Drakonisches Kopftuch-Gesetz aufgeschoben
Dass es mit dem neuen Präsidenten tatsächlich zu mehr Freiheiten für die Iraner kommen wird, ist aber keineswegs sicher - denn das letzte Wort hat Khamenei. Ein höchst umstrittenes und geplantes Gesetz, wonach Frauen ohne Kopftuch in der Öffentlichkeit hohe Geldstrafen und sogar Haftstrafen drohen, wurde iranischen Medienberichten zufolge jetzt erstmal um ein paar Monate aufgeschoben.
Denn in größeren Städten hielten sich immer mehr Frauen nicht an die strengen Kleidervorschriften - jenes Thema, das im Jahr 2022 nach dem Tod von Mahsa Amini in Polizeigewahrsam Massenproteste auslöste.

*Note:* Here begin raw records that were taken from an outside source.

(** * Further properties: the long divisions *)

(** X24: [ReduceScale] divides the number held by the 64-bit words 0 to
    [iHiRes] of the buffer by [10 ^ min iNewScale 9]: the quotient is left
    in those words, the remainder is returned, the divisor used is
    reported and [iNewScale] is lowered by 9 whatever the divisor was;
    [iHiRes] is lowered by one only when the top word has become zero. *)
Theorem ReduceScale_divides a iHiRes iNewScale :
  0 <= iHiRes < Z.of_nat (length a) ->
  (forall i, 0 <= i <= iHiRes -> 0 <= get a i < two64) ->
  0 <= iNewScale ->
  let n := Z.to_nat (iHiRes + 1) in
  let rs := ReduceScale a iHiRes iNewScale in
  rs_ulDen rs = 10 ^ Z.min iNewScale 9
  /\ rs_iNewScale rs = iNewScale - 9
  /\ words64_value n (rs_rgullRes rs) = words64_value n a / rs_ulDen rs
  /\ rs_remainder rs = words64_value n a mod rs_ulDen rs
  /\ (rs_iHiRes rs = iHiRes
      \/ (rs_iHiRes rs = iHiRes - 1 /\ get (rs_rgullRes rs) iHiRes = 0))
  /\ (forall i, 0 <= i <= iHiRes -> 0 <= get (rs_rgullRes rs) i < two64)
  /\ (forall i, iHiRes < i -> get (rs_rgullRes rs) i = get a i)
  /\ length (rs_rgullRes rs) = length a.
Proof.
  intros H1 H2 H3 n rs. exact (ReduceScale_spec_aux a iHiRes iNewScale H1 H2 H3).
Qed.

Lemma ReduceScale_divides_witness :
  (0 <= 1 < Z.of_nat (length [1234567890123456789; 42; 0]))
  /\ (forall i, 0 <= i <= 1 -> 0 <= get [1234567890123456789; 42; 0] i < two64)
  /\ 0 <= 12
  /\ rs_ulDen (ReduceScale [1234567890123456789; 42; 0] 1 12) = 10 ^ Z.min 12 9
  /\ rs_iNewScale (ReduceScale [1234567890123456789; 42; 0] 1 12) = 12 - 9
  /\ words64_value (Z.to_nat (1 + 1)) (rs_rgullRes (ReduceScale [1234567890123456789; 42; 0] 1 12))
     = words64_value (Z.to_nat (1 + 1)) [1234567890123456789; 42; 0] / rs_ulDen (ReduceScale [1234567890123456789; 42; 0] 1 12)
  /\ rs_remainder (ReduceScale [1234567890123456789; 42; 0] 1 12)
     = words64_value (Z.to_nat (1 + 1)) [1234567890123456789; 42; 0] mod rs_ulDen (ReduceScale [1234567890123456789; 42; 0] 1 12)
  /\ (rs_iHiRes (ReduceScale [1234567890123456789; 42; 0] 1 12) = 1
      \/ (rs_iHiRes (ReduceScale [1234567890123456789; 42; 0] 1 12) = 1 - 1
          /\ get (rs_rgullRes (ReduceScale [1234567890123456789; 42; 0] 1 12)) 1 = 0))
  /\ (forall i, 0 <= i <= 1 ->
        0 <= get (rs_rgullRes (ReduceScale [1234567890123456789; 42; 0] 1 12)) i < two64)
  /\ (forall i, 1 < i -> get (rs_rgullRes (ReduceScale [1234567890123456789; 42; 0] 1 12)) i = get [1234567890123456789; 42; 0] i)
  /\ length (rs_rgullRes (ReduceScale [1234567890123456789; 42; 0] 1 12)) = length [1234567890123456789; 42; 0].
Proof.
  assert (H1 : 0 <= 1 < Z.of_nat (length [1234567890123456789; 42; 0])) by by_eval.
  assert (H2 : forall i, 0 <= i <= 1 -> 0 <= get [1234567890123456789; 42; 0] i < two64).
  { intros i Hi. assert (E : i = 0 \/ i = 1) by lia.
    destruct E as [-> | ->]; by_eval. }
  assert (H3 : 0 <= 12) by by_eval.
  refine (conj H1 (conj H2 (conj H3 _))).
  exact (ReduceScale_divides [1234567890123456789; 42; 0] 1 12 H1 H2 H3).
Defined.

(** X25: [Div96By64_x64] divides the 96-bit number in the first three
    words of the buffer by a 64-bit divisor with its top bit set, when the
    divisor exceeds the upper 64 bits of the dividend: it returns the
    32-bit quotient and leaves the remainder in the lower two words; the
    correcting loop runs at most twice. *)
Theorem Div96By64_x64_divides rounds n0 n1 n2 tl D :
  (2 <= rounds)%nat ->
  0 <= n0 < two32 -> 0 <= n1 < two32 -> 0 <= n2 < two32 ->
  two64 <= 2 * D -> D < two64 ->
  n1 + two32 * n2 < D ->
  let N := n0 + two32 * n1 + two64 * n2 in
  Div96By64_x64 rounds (n0 :: n1 :: n2 :: tl) D
  = Some (N / D, low32 (N mod D) :: hi32 (N mod D) :: n2 :: tl)
  /\ 0 <= N / D < two32.
Proof.
  intros H1 H2 H3 H4 H5 H6 H7 N.
  exact (Div96By64_x64_spec rounds n0 n1 n2 tl D H1 H2 H3 H4 H5 H6 H7).
Qed.

Lemma Div96By64_x64_divides_witness :
  (2 <= 2)%nat
  /\ (0 <= 5 < two32) /\ (0 <= 12000 < two32) /\ (0 <= 2147483648 < two32)
  /\ two64 <= 2 * 9223372036854788153 /\ 9223372036854788153 < two64
  /\ 12000 + two32 * 2147483648 < 9223372036854788153
  /\ Div96By64_x64 2 [5; 12000; 2147483648; 77] 9223372036854788153
     = Some ((5 + two32 * 12000 + two64 * 2147483648) / 9223372036854788153,
             [low32 ((5 + two32 * 12000 + two64 * 2147483648) mod 9223372036854788153);
              hi32 ((5 + two32 * 12000 + two64 * 2147483648) mod 9223372036854788153);
              2147483648; 77])
  /\ 0 <= (5 + two32 * 12000 + two64 * 2147483648) / 9223372036854788153 < two32.
Proof.
  assert (H1 : (2 <= 2)%nat) by apply le_n.
  assert (H2 : 0 <= 5 < two32) by by_eval.
  assert (H3 : 0 <= 12000 < two32) by by_eval.
  assert (H4 : 0 <= 2147483648 < two32) by by_eval.
  assert (H5 : two64 <= 2 * 9223372036854788153) by by_eval.
  assert (H6 : 9223372036854788153 < two64) by by_eval.
  assert (H7 : 12000 + two32 * 2147483648 < 9223372036854788153) by by_eval.
  refine (conj H1 (conj H2 (conj H3 (conj H4 (conj H5 (conj H6 (conj H7 _))))))).
  exact (Div96By64_x64_divides 2 5 12000 2147483648 [77] 9223372036854788153
           H1 H2 H3 H4 H5 H6 H7).
Defined.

Zuletzt setzte Sängerin Parastu Ahmadi ein Zeichen des Widerstands, als sie ohne Hidschab und in einem schulterfreien Kleid ein Online-Konzert gab. Am Samstag wurde Ahmadi gemeinsam mit zwei Bandmitgliedern festgenommen, nach 24 Stunden aber bereits wieder aus der Haft entlassen.